A recent example to enhance space maximization and allocation of earth’s resources comes in the form of a fully functioning dairy farm which floats on the water. Netherlands-based company Belado has initiated a project which it refers to as a Floating Farm. The farm will house a total of 40 cows, which means that a total of 800 liters of milk can be obtained on a daily basis. The company has chosen the port city of Rotterdam as the first urban location for the innovative initiative. Another advantage of selecting this area is that it is hurricane-resistant.
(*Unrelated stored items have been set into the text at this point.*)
(** a body written without a synchronous promote is what the next read
    returns, from the cache and byte for byte, with its length and SHA-256,
    and the blob is recorded CACHED with the options it was written with. *)
Lemma write_read {C St SS} `{CacheLaws C} `{!Store St} `{StatusLaws SS}
    now finish now2 id body opts (p p1 : Pipeline C St SS) res :
  cache_inv (pl_cache p) -> ss_inv (pl_status p) -> wo_PromoteSync opts = false ->
  Write now finish id body opts p = (p1, Ok res) ->
  res = mkWriteResult id CommitCached (len body) (sha256_hex body) /\
  (exists st, view (pl_status p1) id = Some st /\
    sameStatus (mkBlobStatus id CommitCached (len body) (sha256_hex body) "" now zeroTime
      (wo_FileID opts) (wo_TenantID opts) (wo_Retention opts)) st) /\
  exists p2, Read now2 id p1 =
    (p2, Ok (mkReadResult (bytes_NewReader body) (len body) (sha256_hex body) "" true)).
Proof.
  intros Hci Hsi Hns. unfold Write, onCache, onStatus, wrap. unroll. rewrite Hns.
  destruct (bool_decide (id = "")) eqn:Hid; bool_hyps; [done|].
  destruct (c_Put _ _ _ _ (pl_cache p)) as [c [[]|e]] eqn:Hp; [|done].
  cbn [pl_status pl_cache upd eta_expand eta_Pipeline].
  destruct (ss_Put _ (pl_status p)) as [s [[]|e]] eqn:Hs; [|done]. intros [= <- <-].
  destruct (Put_holds _ _ _ _ (mkPutOptions _ _ 0 _ _) _ Hci (Z.le_refl 0) Hp) as (Hci' & Hh & _).
  destruct (status_Put _ _ _ _ Hsi Hs) as (Hsi' & _ & Hv). cbn [bs_BlobID] in Hv.
  apply sameStatus_inv in Hv as (st' & Hy & Hsame).
  split; [done|]. split; [exists st'; split; [exact Hy|exact Hsame]|].
  unfold Read, onCache, onStatus. unroll. rewrite bool_decide_eq_false_2 by done.
  cbn [pl_status pl_cache upd eta_expand eta_Pipeline].
  destruct (Get_holds now2 _ _ _ Hci' Hh) as (c' & md & -> & _).
  cbn [pl_status pl_cache upd eta_expand eta_Pipeline].
  destruct (status_Get s id Hsi') as (s' & o & -> & _ & _ & Hv'). rewrite Hy in Hv'.
  destruct o as [ptr|]; [|done]. cbn in Hv'. injection Hv' as Hv'.
  cbn [pl_status pl_cache upd eta_expand eta_Pipeline]. rewrite <- Hv'. destruct Hsame as [_ _ Hsz Hsum Hvid _ _].
  cbn in Hsz, Hsum, Hvid. rewrite Hsz, Hsum, Hvid. by eexists.
Qed.

(** The metrics of a promote: it counts one attempt, and then exactly
    one success, one skip or one failure; a returned error is a failure and
    a returned [nil] is not. The one exception is a promote that finds the
    object in the store and then fails to record it: it is counted as
    skipped and as failed. Over any cache, store and status store. *)
Lemma promote_counts {C St SS} `{Cache C} `{Store St} `{StatusStore SS}
    now finish id (p p' : Pipeline C St SS) r :
  Promote now finish id p = (p', r) ->
  exists ok failed skipped,
    promoteAttempts p' = wrap64 (promoteAttempts p + 1) /\
    promoteSuccesses p' = (if ok : bool then wrap64 (promoteSuccesses p + 1) else promoteSuccesses p) /\
    promoteFailures p' = (if failed : bool then wrap64 (promoteFailures p + 1) else promoteFailures p) /\
    promoteSkipped p' = (if skipped : bool then wrap64 (promoteSkipped p + 1) else promoteSkipped p) /\
    failed = negb (is_Ok r) /\ ok = is_Ok r && negb skipped /\
    (failed && skipped = true -> exists e, r = Err (ErrWrap "blobio: mark durable after HEAD skip: %w" e)).
Proof.
  intros Hp. destruct (Promote_path _ _ _ _ _ _ Hp) as (p1 & Hpath & ->). clear Hp.
  destruct Hpath;
    try (match goal with |- context [match ?x with Ok _ => _ | Err _ => _ end] => destruct x end);
    [exists false, true, false|exists false, true, false|exists false, false, true|exists false, false, true
    |exists false, true, true|exists false, true, false|exists false, true, false|exists false, true, false
    |exists true, false, false]; do 6 (split; [reflexivity|]); intros Hb; first [discriminate Hb|by eexists].
Qed.

(** C25: a read that misses the cache, over any cache, store and status
    store: what it returns is a body of at most [maxRestoreBytes], reported
    with the SHA-256 of that very body, whatever checksum the store
    reported; the status store is left alone, and one background task is
    added, that carries the same body. *)
Theorem restore_verified {C St SS} `{Cache C} `{Store St} `{StatusStore SS}
    now id (p p' : Pipeline C St SS) r :
  Read now id p = (p', Ok r) -> rr_FromCache r = false ->
  exists body meta, rr_Body r = bytes_NewReader body /\ rr_ChecksumSHA256 r = sha256_hex body /\
    rr_Size r = om_Size meta /\ om_ChecksumSHA256 meta = sha256_hex body /\
    (0 < maxRestoreBytes p -> len body <= maxRestoreBytes p) /\
    pl_status p' = pl_status p /\ pl_bg p' = pl_bg p ++ [mkRestoreTask id body meta].
Proof.
  unfold Read, onCache, onStatus. unroll. destruct (bool_decide (id = "")); [done|].
  destruct (c_Get now id (pl_cache p)) as [c [[rd md]|e]].
  { cbn [pl_status upd eta_expand eta_Pipeline]. destruct (ss_Get id (pl_status p)) as [s [[ptr|]|e]];
      intros [= <- <-]; done. }
  destruct (negb (errors_Is e HcCacheMiss)); [done|].
  destruct (restoreFromL2 now id _) as [p2 [[body meta]|e2]] eqn:Hr; [|done]. intros [= <- <-] _.
  destruct (restore_cases _ _ _ _ _ Hr) as (s & g & _ & -> & rd & md & _ & _ & Hle & Hsum & Hsz & _).
  exists body, meta. cbn. split; [done|]. split; [done|]. split; [done|]. split; [done|]. split; [exact Hle|done].
Qed.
Such projects are blurring the lines between what we call as the urban space vs. the agriculture space. At the same time, they are also providing a roadmap for how to tackle the increasing challenges of global food production in the coming decades. Peter van Wingerden, the co-founder of the team behind the project, believes that these projects are just a beginning. He said, “We can potentially deliver 320,000 litres of milk a year, 7,000 eggs per day and million crops per year. Rotterdam is a perfect test location for this alternative farm, but the real demand is in Asia and Africa, continents that are still rapidly growing and have a demand for alternative food production.”
As global independence, be it economic or technological, is increasing, countries understand much more about the importance of looking to their neighbors for dynamic solutions. Similar is the case for agricultural practices. More people, increased life expectancies, and crowded urban spaces mean that the area to grow food will eventually decrease. Interestingly, these projects can have a ripple effect in other countries as well. The creators and engineers behind it are hoping that once they develop and move off the ground, interest will grow to modify the version and adapt it to local spaces. This way the food revolution envisioned by several industries and government leaders can become a reality. This is one of the reasons that Floating Farm is a very optimistic option.
Van Wingerden talked about the project saying, “…we do many other water projects in big cities. We were recently invited to exhibit our projects in Singapore and also work together with the Olympian committee, to supply fresh local products to the athletes during the Summer Olympics in 2020 in Tokyo. And we were approached by the government of Nicaragua to clean up the polluted city lagoon in the capital in a sustainable way.”